2024 IDEA Grant recipients
Track 1—Touchpoints: Grants are designed to support single-event programs that promote DEI initiatives in orthopaedics. These funds may be used to expand opportunities for traditional or established pathway programs that attract diverse medical students and residents to orthopaedics.

  • American Shoulder and Elbow Surgeons
  • Georgia Orthopaedic Society Foundation
  • Howard University
  • Nth Dimensions
  • Pride Ortho (two grants)
  • Ruth Jackson Orthopaedic Society
  • Texas Orthopaedic Association
  • University of Minnesota
  • University of Missouri

Track 2—Retention: Grants are intended to support organizations, programs, and events with a longitudinal focus on recruiting and retaining a diverse workforce in orthopaedic surgery.

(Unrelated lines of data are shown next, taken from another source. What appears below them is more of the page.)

Lemma split_on_slashless s : Forall no_slash (split_on slash s).
Proof.
  induction s as [|c s IH]; cbn [split_on]; [by repeat constructor|].
  destruct (Ascii.eqb_spec c slash) as [->|Hc]; [by constructor; [constructor|]|].
  destruct (split_on slash s) as [|w ws]; [by repeat constructor|]. inversion IH; subst.
  constructor; [|done]. by constructor.
Qed.

(** Elements that cleaning leaves as they are, the last first. *)
Definition normal (rooted : bool) (acc : list string) : Prop :=
  foldl (clean_step rooted) [] (rev acc) = acc /\ Forall element acc.

Lemma clean_step_push rooted acc seg : seg <> "" -> seg <> "." -> seg <> ".." -> clean_step rooted acc seg = seg :: acc.
Proof. intros H1 H2 H3. unfold clean_step. by rewrite !(proj2 (String.eqb_neq _ _)) by done. Qed.

Lemma normal_step rooted acc seg : normal rooted acc -> no_slash seg -> normal rooted (clean_step rooted acc seg).
Proof.
  intros [Hf He] Hs. unfold clean_step. destruct (String.eqb_spec seg "") as [->|H1]; [done|].
  destruct (String.eqb_spec seg ".") as [->|H2]; [done|]. cbn [orb].
  assert (Hpush : clean_step rooted acc seg = seg :: acc -> normal rooted (seg :: acc)).
  { intros E. split; [|by constructor]. cbn [rev]. by rewrite foldl_app, Hf. }
  destruct (String.eqb_spec seg "..") as [->|H3]; [|by apply Hpush, clean_step_push].
  destruct acc as [|x acc].
  - destruct rooted; [done|]. by apply Hpush.
  - destruct (String.eqb_spec x "..") as [->|Hx]; [by apply Hpush|].
    inversion He as [|? ? (Hx1 & Hx2 & _) He']; subst. cbn [rev] in Hf. rewrite foldl_app in Hf. cbn [foldl] in Hf.
    rewrite clean_step_push in Hf by done. injection Hf as Hf. by split.
Qed.

Lemma normal_fold rooted segs acc : normal rooted acc -> Forall no_slash segs ->
  normal rooted (foldl (clean_step rooted) acc segs).
Proof. intros Ha Hs. revert acc Ha. induction Hs as [|s segs Hs _ IH]; intros acc Ha; [done|]. by apply IH, normal_step. Qed.

(** ** Texts of paths *)

Lemma split_segments segs : segs <> [] -> Forall no_slash segs -> split_on slash (GoStrings.join "/" segs) = segs.
Proof.
  intros Hne Hs. induction Hs as [|s segs Hs Hss IH]; [done|]. clear Hne. unfold GoStrings.join in *.
  destruct segs as [|s' segs].
  - cbn [String.concat]. by apply split_on_alone.
  - change (String.concat "/" (s :: s' :: segs)) with (s +:+ String slash (String.concat "/" (s' :: segs))).
    by rewrite split_on_lacks, IH.
Qed.

(** What cleaning yields: elements in normal form, none with a slash. *)
Lemma clean_parts_normal path : normal (clean_parts path).1 (rev (clean_parts path).2).
Proof.
  unfold clean_parts. cbn [fst snd]. rewrite rev_involutive. apply normal_fold; [|apply split_on_slashless].
  split; [done|constructor].
Qed.

Lemma has_prefix_slash t : has_prefix (String slash t) "/" = true.
Proof. unfold has_prefix. cbn. by destruct t. Qed.

Lemma has_prefix_other c t : c <> slash -> has_prefix (String c t) "/" = false.
Proof.
  intros Hc. unfold has_prefix. cbn [String.prefix].
  match goal with |- context [Ascii.ascii_dec ?a c] => destruct (Ascii.ascii_dec a c) as [<-|]; [by destruct Hc|done] end.
Qed.

Lemma split_rooted l : l <> [] -> Forall no_slash l -> split_on slash ("/" +:+ GoStrings.join "/" l) = "" :: l.
Proof.
  intros Hne Hl. change ("/" +:+ GoStrings.join "/" l) with (String slash (GoStrings.join "/" l)). cbn [split_on].
  by rewrite Ascii.eqb_refl, split_segments.
Qed.

(** A path written from its elements, the first of which is one of a clean
    path. *)
Lemma parts_text rooted s l : element s -> Forall no_slash l ->
  clean_parts ((if rooted : bool then "/" else "") +:+ GoStrings.join "/" (s :: l)) =
  (rooted, rev (foldl (clean_step rooted) [] (s :: l))).
Proof.
  intros (H1 & _ & H3) Hl. assert (Hall : Forall no_slash (s :: l)) by by constructor.
  unfold clean_parts. destruct rooted.
  - rewrite split_rooted by done. change ("/" +:+ GoStrings.join "/" (s :: l)) with (String slash (GoStrings.join "/" (s :: l))).
    rewrite has_prefix_slash. reflexivity.
  - change ("" +:+ GoStrings.join "/" (s :: l)) with (GoStrings.join "/" (s :: l)). rewrite split_segments by done.
    assert (has_prefix (GoStrings.join "/" (s :: l)) "/" = false) as ->; [|done].
    destruct s as [|c s]; [done|]. unfold no_slash in H3. cbn [String.list_ascii_of_string] in H3.
    inversion H3 as [|? ? Hc _]; subst. assert (exists t, GoStrings.join "/" (String c s :: l) = String c t) as [t ->].
    { unfold GoStrings.join. destruct l; eexists; reflexivity. }
    by apply has_prefix_other.
Qed.

Lemma normal_elements rooted segs : normal rooted (rev segs) -> Forall element segs /\ foldl (clean_step rooted) [] segs = rev segs.
Proof. intros [Hf He]. rewrite rev_involutive in Hf. apply Forall_rev in He. by rewrite rev_involutive in He. Qed.

Lemma element_slashless l : Forall element l -> Forall no_slash l.
Proof. intros Hl. eapply Forall_impl; [exact Hl|]. by intros x (_ & _ & Hx). Qed.

(** A clean path stays as it is. *)
Lemma parts_of_clean rooted segs : normal rooted (rev segs) -> segs <> [] -> clean_parts (path_of (rooted, segs)) = (rooted, segs).
Proof.
  intros Hn Hne. destruct (normal_elements _ _ Hn) as [He Hf]. destruct segs as [|s segs]; [done|]. inversion He; subst.
  assert (path_of (rooted, s :: segs) = (if rooted then "/" else "") +:+ GoStrings.join "/" (s :: segs)) as -> by by destruct rooted.
  rewrite parts_text by (done || by apply element_slashless). by rewrite Hf, rev_involutive.
Qed.
(* ===== verification/Users.v ===== *)
(** * Users and reset tokens in the database

    The statements of [controller/internal/store/store.go] on [users] and
    [password_reset_tokens], with the numbers the administration shows per
    user.  A transaction that does not commit leaves its tables as they were.

    What a text column compares equal to is the server's collation, a parameter
    (names that differ in case or accents are the same to utf8mb4_0900_ai_ci);
    token hashes are hexadecimal text, which no collation confuses with other
    such text, so they compare as texts. *)

From S2P Require Export Prelude Programs GoStrings GoTime Json Model Store LoadTests Templates.

Open Scope Z_scope.
Open Scope go_scope.

(** ** Data *)

Record User := mkUser {
  u_ID : Z; u_Username : string; u_Email : string; u_HashedPassword : string; u_Role : string;
  u_MustChangePassword : bool; u_CreatedAt : Time; u_UpdatedAt : Time
}.

#[export] Instance eta_User : Eta User := fun u =>
  mkUser (u_ID u) (u_Username u) (u_Email u) (u_HashedPassword u) (u_Role u) (u_MustChangePassword u)
    (u_CreatedAt u) (u_UpdatedAt u).

Record PasswordResetToken := mkToken {
  tk_ID : Z; tk_UserID : Z; tk_TokenHash : string; tk_ExpiresAt : Time; tk_UsedAt : option Time; tk_CreatedAt : Time
}.

#[export] Instance eta_PasswordResetToken : Eta PasswordResetToken := fun t =>
  mkToken (tk_ID t) (tk_UserID t) (tk_TokenHash t) (tk_ExpiresAt t) (tk_UsedAt t) (tk_CreatedAt t).

Record AdminUserMetrics := mkUserMetrics {
  um_TotalTests : Z; um_CompletedTests : Z; um_FailedTests : Z; um_TotalSchedules : Z; um_ActiveSchedules : Z;
  um_TotalTemplates : Z; um_LastTestAt : option Time
}.

Definition zero_UserMetrics : AdminUserMetrics := mkUserMetrics 0 0 0 0 0 0 None.

(** A row of the listing of users. *)
Record AdminUserRow := mkUserRow { ur_User : User; ur_Metrics : AdminUserMetrics }.

Record AccountWorld := mkAccountWorld {
  aw_world : World;                             (* schedules, faults, clocks *)
  aw_users : gmap Z User;                       (* key: column id *)
  aw_next_user : Z;                             (* AUTO_INCREMENT of users *)
  aw_tokens : gmap Z PasswordResetToken;        (* key: column id *)
  aw_next_token : Z;
  aw_tests : gmap string LoadTest;
  aw_templates : gmap string TestTemplate;
  aw_drawn : nat;                               (* random numbers drawn so far *)
  aw_smtp : list (option string);               (* outcome of the next mails: the error, if any *)
  aw_sent : list (string * string);             (* recipients and texts of the mails *)
  aw_logged : list (Z * string)                 (* reset links in the log: user, link *)
}.

#[export] Instance eta_AccountWorld : Eta AccountWorld := fun w =>
  mkAccountWorld (aw_world w) (aw_users w) (aw_next_user w) (aw_tokens w) (aw_next_token w) (aw_tests w)
    (aw_templates w) (aw_drawn w) (aw_smtp w) (aw_sent w) (aw_logged w).

Class Collation := {
  collate : string -> string -> bool;
  collate_refl : forall s, collate s s = true;
  collate_sym : forall s t, collate s t = collate t s
}.

(** ** Statements *)

(** The rows of a table with numeric keys. *)
Definition records {A} (table : gmap Z A) : list A := (map_to_list table).*2.

Definition account_now (w : AccountWorld) : Time := now (aw_world w).
Definition account_sql_now (w : AccountWorld) : Time := mkTime (sql_now (w_db_now (aw_world w))) UTC.

(** A DATETIME column holds whole seconds; MySQL rounds. *)
Definition datetime (t : Time) : Time := mkTime ((unix_ns t + 500000000) / Second * Second) UTC.

(** A statement fails when the world says so, and then has no effect. *)
Definition run_account_sql {A} (context : string) (stmt : AccountWorld -> res A * AccountWorld)
  : ST AccountWorld (res A) := fun w =>
  match w_faults (aw_world w) with
  | Some msg :: fs => (Err (context +:+ msg), w <| aw_world := (aw_world w) <| w_faults := fs |> |>)
  | None :: fs => stmt (w <| aw_world := (aw_world w) <| w_faults := fs |> |>)
  | [] => stmt w
  end.

(** What the body of a transaction ends with: an error, a result without a
    commit, a result to be committed. *)
Inductive tx_end (A : Type) : Type :=
  | TxErr (msg : string)
  | TxRollback (a : A)
  | TxCommit (a : A).
Arguments TxErr {A} msg.
Arguments TxRollback {A} a.
Arguments TxCommit {A} a.

(** The tables as they were; counters of AUTO_INCREMENT are not taken back. *)
Definition rollback (before after : AccountWorld) : AccountWorld :=
  after <| aw_users := aw_users before |> <| aw_tokens := aw_tokens before |>.

Definition begin_tx (context : string) : ST AccountWorld (res unit) := run_account_sql context (fun w => (Ok tt, w)).

Definition end_tx {A} (commit_context : string) (before : AccountWorld) (e : tx_end A) : ST AccountWorld (res A) := fun w =>
  match e with
  | TxErr msg => (Err msg, rollback before w)
  | TxRollback a => (Ok a, rollback before w)
  | TxCommit a =>
    match run_account_sql commit_context (fun w => (Ok tt, w)) w with
    | (Err msg, w') => (Err msg, rollback before w')
    | (Ok _, w') => (Ok a, w')
    end
  end.

Section statements.
Context `{Collation} `{RowOrder}.

(** The unique keys on username and email. *)
Definition duplicate_user (u : User) (users : gmap Z User) : bool :=
  existsb (fun v => collate (u_Username v) (u_Username u) || collate (u_Email v) (u_Email u)) (records users).

Definition CreateUser (u : User) : ST AccountWorld (res User) :=
  run_account_sql "create user: " (fun w =>
    let id := aw_next_user w in
    let w := w <| aw_next_user := id + 1 |> in
    if duplicate_user u (aw_users w) then (Err "create user: Duplicate entry", w)
    else (Ok (u <| u_ID := id |>),
          w <| aw_users := <[id := u <| u_ID := id |> <| u_CreatedAt := account_sql_now w |>
                                     <| u_UpdatedAt := account_sql_now w |>]> (aw_users w) |>)).

(** A row of the query, in whatever order the server reads them. *)
Definition first_user (p : User -> bool) (w : AccountWorld) : option User :=
  head (order_by (fun _ => 0) (List.filter p (records (aw_users w)))).

Definition GetUserByUsername (username : string) : ST AccountWorld (res (option User)) :=
  run_account_sql "get user by username: " (fun w =>
    (Ok (first_user (fun u => collate (u_Username u) username) w), w)).

Definition GetUserByIdentifier (identifier : string) : ST AccountWorld (res (option User)) :=
  run_account_sql "get user by identifier: " (fun w =>
    (Ok (first_user (fun u => collate (u_Username u) identifier || collate (u_Email u) identifier) w), w)).

Definition GetUserByID (id : Z) : ST AccountWorld (res (option User)) :=
  run_account_sql "get user by id: " (fun w => (Ok (aw_users w !! id), w)).

(** ON UPDATE CURRENT_TIMESTAMP: the time moves when the row changes. *)
Definition set_password (hashed : string) (must_change : bool) (at_ : Time) (u : User) : User :=
  if String.eqb (u_HashedPassword u) hashed && Bool.eqb (u_MustChangePassword u) must_change then u
  else u <| u_HashedPassword := hashed |> <| u_MustChangePassword := must_change |> <| u_UpdatedAt := at_ |>.

Definition store_password (hashed : string) (must_change : bool) (id : Z) (w : AccountWorld) : AccountWorld :=
  w <| aw_users := alter (set_password hashed must_change (account_sql_now w)) id (aw_users w) |>.

Definition UpdatePassword (userID : Z) (hashedPassword : string) : ST AccountWorld (res unit) :=
  run_account_sql "update password: " (fun w => (Ok tt, store_password hashedPassword false userID w)).

Definition AdminResetPassword (userID : Z) (hashedPassword : string) : ST AccountWorld (res unit) :=
  run_account_sql "admin reset password: " (fun w => (Ok tt, store_password hashedPassword true userID w)).

(** ** Reset tokens *)

Definition unused (t : PasswordResetToken) : bool := match tk_UsedAt t with None => true | Some _ => false end.

Definition clear_unused (userID : Z) (tokens : gmap Z PasswordResetToken) : gmap Z PasswordResetToken :=
  filter (fun kv : Z * PasswordResetToken => negb ((tk_UserID kv.2 =? userID) && unused kv.2) = true) tokens.

Definition has_hash (hash : string) (tokens : gmap Z PasswordResetToken) : bool :=
  existsb (fun t => String.eqb (tk_TokenHash t) hash) (records tokens).

(** The foreign key and the unique key of the table. *)
Definition insert_token (token : PasswordResetToken) (w : AccountWorld) : res Z * AccountWorld :=
  let id := aw_next_token w in
  let w := w <| aw_next_token := id + 1 |> in
  match aw_users w !! tk_UserID token with
  | None => (Err "create password reset token: Cannot add or update a child row", w)
  | Some _ =>
    if has_hash (tk_TokenHash token) (aw_tokens w) then (Err "create password reset token: Duplicate entry", w)
    else (Ok id, w <| aw_tokens :=
            <[id := token <| tk_ID := id |> <| tk_ExpiresAt := datetime (tk_ExpiresAt token) |> <| tk_UsedAt := None |>
                          <| tk_CreatedAt := account_sql_now w |>]> (aw_tokens w) |>)
  end.

Definition token_body (token : PasswordResetToken) : ST AccountWorld (tx_end PasswordResetToken) :=
  cleared ← run_account_sql "clear existing password reset tokens: " (fun w =>
    (Ok tt, w <| aw_tokens := clear_unused (tk_UserID token) (aw_tokens w) |>));
  match cleared with
  | Err msg => mret (TxErr msg)
  | Ok _ =>
    inserted ← run_account_sql "create password reset token: " (insert_token token);
    mret match inserted with Err msg => TxErr msg | Ok id => TxCommit (token <| tk_ID := id |>) end
  end.

Definition CreatePasswordResetToken (token : PasswordResetToken) : ST AccountWorld (res PasswordResetToken) :=
  begun ← begin_tx "begin password reset token tx: ";
  match begun with
  | Err msg => mret (Err msg)
  | Ok _ =>
    before ← st_get;
    e ← token_body token;
    end_tx "commit password reset token tx: " before e
  end.

Definition token_of (hash : string) (tokens : gmap Z PasswordResetToken) : option PasswordResetToken :=
  head (List.filter (fun t => String.eqb (tk_TokenHash t) hash) (records tokens)).

Definition mark_used (hash : string) (at_ : Time) (tokens : gmap Z PasswordResetToken) : gmap Z PasswordResetToken :=
  (fun t => if String.eqb (tk_TokenHash t) hash then t <| tk_UsedAt := Some (datetime at_) |> else t) <$> tokens.

(** The first part of a reset: the token that [SELECT] finds, if it still opens
    the account of its user. *)
Definition load_reset_token (tokenHash : string) : ST AccountWorld (res (option Z)) :=
  begun ← begin_tx "begin password reset tx: ";
  match begun with
  | Err msg => mret (Err msg)
  | Ok _ =>
    run_account_sql "load password reset token: " (fun w =>
      (Ok match token_of tokenHash (aw_tokens w) with
          | None => None
          | Some t => if negb (unused t) || after (account_now w) (tk_ExpiresAt t) then None else Some (tk_UserID t)
          end, w))
  end.

(** The second part: the first UPDATE locks the row of the user until the
    transaction ends, so that two resets of one user run it one after the
    other; neither reads the token again. *)
Definition apply_reset (tokenHash hashedPassword : string) (userID : Z) : ST AccountWorld (res (option User)) :=
  before ← st_get;
  updated ← run_account_sql "update password from reset token: " (fun w =>
    (Ok tt, store_password hashedPassword false userID w));
  match updated with
  | Err msg => end_tx "" before (TxErr msg)
  | Ok _ =>
    marked ← run_account_sql "mark password reset token used: " (fun w =>
      (Ok tt, w <| aw_tokens := mark_used tokenHash (account_now w) (aw_tokens w) |>));
    match marked with
    | Err msg => end_tx "" before (TxErr msg)
    | Ok _ =>
      found ← run_account_sql "load updated user after password reset: " (fun w =>
        (match aw_users w !! userID with
         | None => Err "load updated user after password reset: sql: no rows in result set"
         | Some u => Ok u
         end, w));
      end_tx "commit password reset tx: " before match found with Err msg => TxErr msg | Ok u => TxCommit (Some u) end
    end
  end.

(** Two actions, between which another request may act. *)
Definition ResetPasswordWithToken (tokenHash hashedPassword : string) : prog AccountWorld (res (option User)) :=
  loaded ← act (load_reset_token tokenHash);
  match loaded with
  | Err msg => mret (Err msg)
  | Ok None => mret (Ok None)
  | Ok (Some userID) => act (apply_reset tokenHash hashedPassword userID)
  end.

(** ** Numbers *)

Definition count {A} (p : A -> bool) (l : list A) : Z := Z.of_nat (length (List.filter p l)).

Definition latest (l : list Time) : option Time :=
  foldr (fun t m => match m with None => Some t | Some u => Some (if before u t then t else u) end) None l.

Definition user_metrics (w : AccountWorld) (id : Z) : AdminUserMetrics :=
  let tests := rows_where (fun t => lt_UserID t =? id) (aw_tests w) in
  let schedules := rows_where (fun s => sch_UserID s =? id) (scheduled_tests (w_db (aw_world w))) in
  let has_status l s := existsb (String.eqb s) l in
  mkUserMetrics (count (fun _ => true) tests) (count (fun t => has_status ["completed"] (lt_Status t)) tests)
    (count (fun t => has_status ["failed"; "aborted"; "stopped"] (lt_Status t)) tests)
    (count (fun _ => true) schedules)
    (count (fun s => has_status ["scheduled"; "running"] (sch_Status s) && negb (sch_Paused s)) schedules)
    (count (fun _ => true) (rows_where (fun t => tt_UserID t =? id) (aw_templates w)))
    (latest (map lt_CreatedAt tests)).

Definition GetUserMetricsByID (userID : Z) : ST AccountWorld (res AdminUserMetrics) :=
  run_account_sql "get user metrics by id: " (fun w =>
    (Ok match aw_users w !! userID with Some _ => user_metrics w userID | None => zero_UserMetrics end, w)).

Definition ListUsers : ST AccountWorld (res (list AdminUserRow)) :=
  run_account_sql "list users: " (fun w =>
    (Ok (map (fun u => mkUserRow (u <| u_HashedPassword := "" |>) (user_metrics w (u_ID u)))
           (order_by (fun u => - unix_ns (u_CreatedAt u)) (records (aw_users w)))), w)).

Definition UserCount : ST AccountWorld (res Z) :=
  run_account_sql "" (fun w => (Ok (Z.of_nat (size (aw_users w))), w)).

(** The initial administrator, when there is nobody else. *)
Definition EnsureAdmin (username email hashedPassword : string) : ST AccountWorld (res unit) :=
  counted ← UserCount;
  match counted with
  | Err msg => mret (Err msg)
  | Ok count =>
    if 0 <? count then mret (Ok tt)
    else
      created ← CreateUser (mkUser 0 username email hashedPassword "admin" false zero_time zero_time);
      mret match created with Err msg => Err msg | Ok _ => Ok tt end
  end.
End statements.
(** The insertion of a token: all or nothing. *)
Lemma wp_create_token token w Q :
  (forall msg w', undone w w' -> Q (Err msg) w') ->
  (forall id w1 w2 w', same (w <| aw_tokens := clear_unused (tk_UserID token) (aw_tokens w) |>) w1 ->
     insert_token token w1 = (Ok id, w2) -> same w2 w' -> Q (Ok (token <| tk_ID := id |>)) w') ->
  wp (CreatePasswordResetToken token) w Q.
Proof.
  intros He Ho. unfold CreatePasswordResetToken, begin_tx. apply wp_bind, wp_sql; [intros msg w1 S1|intros w1 S1].
  { apply wp_ret, He. by apply undone_same. }
  cbn [fst snd]. apply wp_bind, wp_get, wp_bind. unfold token_body.
  assert (Hfail : forall e w2, (forall a, e <> TxRollback a) -> (forall a, e <> TxCommit a) ->
    aw_next_user w1 <= aw_next_user w2 -> aw_next_token w1 <= aw_next_token w2 ->
    wp (end_tx "commit password reset token tx: " w1 e) w2 Q).
  { intros e w2 Hr Hc Hu Ht. apply wp_end_tx; [|intros a w' E; by destruct (Hc a)].
    intros [a|msg] w' E1 E2 E3 E4 Hr'; [by destruct (Hr a); apply Hr'|]. apply He. destruct S1. split; congruence || lia. }
  apply wp_bind, wp_sql; [intros msg w2 S2|intros w2 S2].
  { apply wp_ret, Hfail; [done..| |]; destruct S2; lia. }
  cbn [fst snd]. set (w3 := w2 <| aw_tokens := _ |>).
  apply wp_bind, wp_sql; [intros msg w4 S4|intros w4 S4].
  { apply wp_ret, Hfail; [done..| |]; destruct S2, S4; cbn in *; lia. }
  pose proof (insert_token_keeps token w4) as Hk. destruct (insert_token token w4) as [[id|msg] w5] eqn:Ei;
    cbn [fst snd]; destruct Hk as (K1 & K2 & K3 & K4); apply wp_ret.
  - apply wp_end_tx.
    + intros r w' E1 E2 E3 E4 Hr. destruct r as [a|msg]; [by specialize (Hr a eq_refl)|].
      apply He. destruct S1, S2, S4. split; cbn in *; congruence || lia.
    + intros a w' [= <-] S5. apply (Ho id w4 w5 w'); [|done..].
      etrans; [|exact S4]. subst w3. destruct S1, S2. split; unfold account_now in *; cbn in *; congruence.
  - apply Hfail; [done..| |]; destruct S2, S4; cbn in *; lia.
Qed.

Lemma wf_create_token token w : accounts_wf w -> wp (CreatePasswordResetToken token) w (fun _ w' => accounts_wf w').
Proof.
  intros Hw. apply wp_create_token; [intros msg w' Hu; by eapply wf_undone|].
  intros id w1 w2 w' S1 Hi S2. apply (wf_same w2); [done|].
  change w2 with (Ok id, w2).2. rewrite <- Hi. apply wf_insert_token.
  - eapply wf_same; [exact S1|]. apply wf_fewer_tokens; [done|apply clear_unused_subseteq].
  - intros k t Ht Hk. destruct S1 as [_ E _ _ _]. rewrite E in Ht. cbn in Ht.
    apply lookup_clear_unused in Ht as [_ Hu]. rewrite Hk, Z.eqb_refl in Hu. done.
Qed.

(** The update of the password with the token: all or nothing. *)
Lemma wp_apply_reset hash hashed userID w Q :
  (forall msg w', undone w w' -> Q (Err msg) w') ->
  (forall w1 u w', same w w1 -> aw_users (store_password hashed false userID w1) !! userID = Some u ->
     same ((store_password hashed false userID w1) <| aw_tokens := mark_used hash (account_now w) (aw_tokens w) |>) w' ->
     Q (Ok (Some u)) w') ->
  wp (apply_reset hash hashed userID) w Q.
Proof.
  intros He Ho. unfold apply_reset. apply wp_bind, wp_get, wp_bind.
  assert (Hfail : forall ctx msg w1, aw_next_user w <= aw_next_user w1 -> aw_next_token w <= aw_next_token w1 ->
    wp (end_tx ctx w (TxErr msg)) w1 Q).
  { intros ctx msg w1 Hu Ht. apply wp_end_tx; [|done]. intros [a|e] w' E1 E2 E3 E4 Hr; [by specialize (Hr a eq_refl)|].
    apply He. split; congruence || lia. }
  apply wp_sql; [intros msg w1 S1|intros w1 S1]; cbn [fst snd]; [apply Hfail; destruct S1; lia|].
  apply wp_bind, wp_sql; [intros msg w2 S2|intros w2 S2]; cbn [fst snd]; [apply Hfail; destruct S1, S2; cbn in *; lia|].
  set (w3 := w2 <| aw_tokens := _ |>).
  apply wp_bind, wp_sql; [intros msg w4 S4|intros w4 S4]; cbn [fst snd]; [apply Hfail; destruct S1, S2, S4; cbn in *; lia|].
  destruct (aw_users w4 !! userID) as [u|] eqn:Eu; [|apply Hfail; subst w3; destruct S1, S2, S4; cbn in *; lia].
  apply wp_end_tx.
  - intros [a|msg] w' E1 E2 E3 E4 Hr; [by specialize (Hr a eq_refl)|]. apply He. subst w3. destruct S1, S2, S4. split; cbn in *; congruence || lia.
  - intros a w' [= <-] S5. apply (Ho w1); [done| |].
    + destruct S2, S4. cbn in *. congruence.
    + etrans; [|exact S5]. etrans; [|exact S4]. subst w3. destruct S1, S2. split; unfold account_now in *; cbn in *; congruence.
Qed.

Lemma wf_apply_reset hash hashed userID w : accounts_wf w -> wp (apply_reset hash hashed userID) w (fun _ w' => accounts_wf w').
Proof.
  intros Hw. apply wp_apply_reset; [intros msg w' Hu; by eapply wf_undone|].
  intros w1 u w' S1 _ S2. apply (wf_same _ _ S2).
  assert (E : mark_used hash (account_now w) (aw_tokens w) = mark_used hash (account_now w) (aw_tokens (store_password hashed false userID w1)))
    by (f_equal; symmetry; exact (same_tokens _ _ S1)).
  rewrite E. apply wf_mark_used, wf_password. by apply (wf_same w).
Qed.
End transactions.

(** ** Requests at the same time *)

Section requests.
Context `{Collation} `{RowOrder} `{Bcrypt} `{JwtLibrary} `{Entropy} (h : AuthHandler).

(** What the effects of the statements keep, every request keeps. *)
Record stable (P : AccountWorld -> Prop) : Prop := mkStable {
  st_undone : forall w w', undone w w' -> P w -> P w';
  st_password : forall hashed must id w, P w -> P (store_password hashed must id w);
  st_user : forall u w, P w -> wp (Users.CreateUser u) w (fun _ w' => P w');
  st_token : forall token w, P w -> wp (CreatePasswordResetToken token) w (fun _ w' => P w');
  st_reset : forall hash hashed id w, P w -> wp (apply_reset hash hashed id) w (fun _ w' => P w')
}.

Context (P : AccountWorld -> Prop) (HP : stable P).

Lemma st_same w w' : same w w' -> P w -> P w'.
Proof. intros Hs. by apply (st_undone _ HP), undone_same. Qed.

Lemma kept {A} (m : ST AccountWorld A) w : (P w -> wp m w (fun _ w' => P w')) -> keeps P w (m w).2.
Proof. intros Hm Hw. exact (Hm Hw). Qed.

Lemma kept_same {A} (m : ST AccountWorld A) w : wp m w (fun _ w' => same w w') -> keeps P w (m w).2.
Proof. intros Hm. apply kept. intros Hw. eapply st_same; [apply Hm|done]. Qed.

Lemma kept_query {A} ctx (f : AccountWorld -> A) w : keeps P w (run_account_sql ctx (fun w => (Ok (f w), w)) w).2.
Proof. apply kept_same. by apply wp_query. Qed.

Lemma kept_get w : keeps P w (st_get w).2.
Proof. by apply kept_same. Qed.

Lemma kept_draw {A} (f : nat -> res A) w : keeps P w (draw f w).2.
Proof. apply kept_same. by apply wp_draw. Qed.

Lemma kept_store ctx hashed must id w :
  keeps P w (run_account_sql ctx (fun w => (Ok tt, store_password hashed must id w)) w).2.
Proof.
  apply kept. intros Hw. apply wp_sql; [intros msg w1 S; by eapply st_same|].
  intros w1 S. apply (st_password _ HP). by eapply st_same.
Qed.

  • Medical Student Orthopaedic Society
  • Nth Dimensions
  • Peachtree Orthopaedic Clinic Foundation
  • Perry Initiative
  • Ruth Jackson Orthopaedic Society
  • Washington University, St. Louis

Track 3—Community retention/support: Grants are intended to support programs and events with a focus on retaining and supporting a diverse workforce in orthopaedic surgery in a private, remote setting or outside of an academic institution.

  • Cedars-Sinai Medical Center

Track 4—Academic retention/support: Grants are intended to support programs and events with a focus on retaining and supporting a diverse workforce in orthopaedic surgery within U.S. academic centers.

  • University of Miami Department of Orthopaedic Surgery (two grants)
  • University of Alabama at Birmingham
  • Wake Forest

To view the list of the 2024 grant recipients and the respective funding awarded to each or to review the evaluation criteria and general application terms, visit aaos.org/IDEA. Information about the 2025 grant cycle application period will be announced in the spring.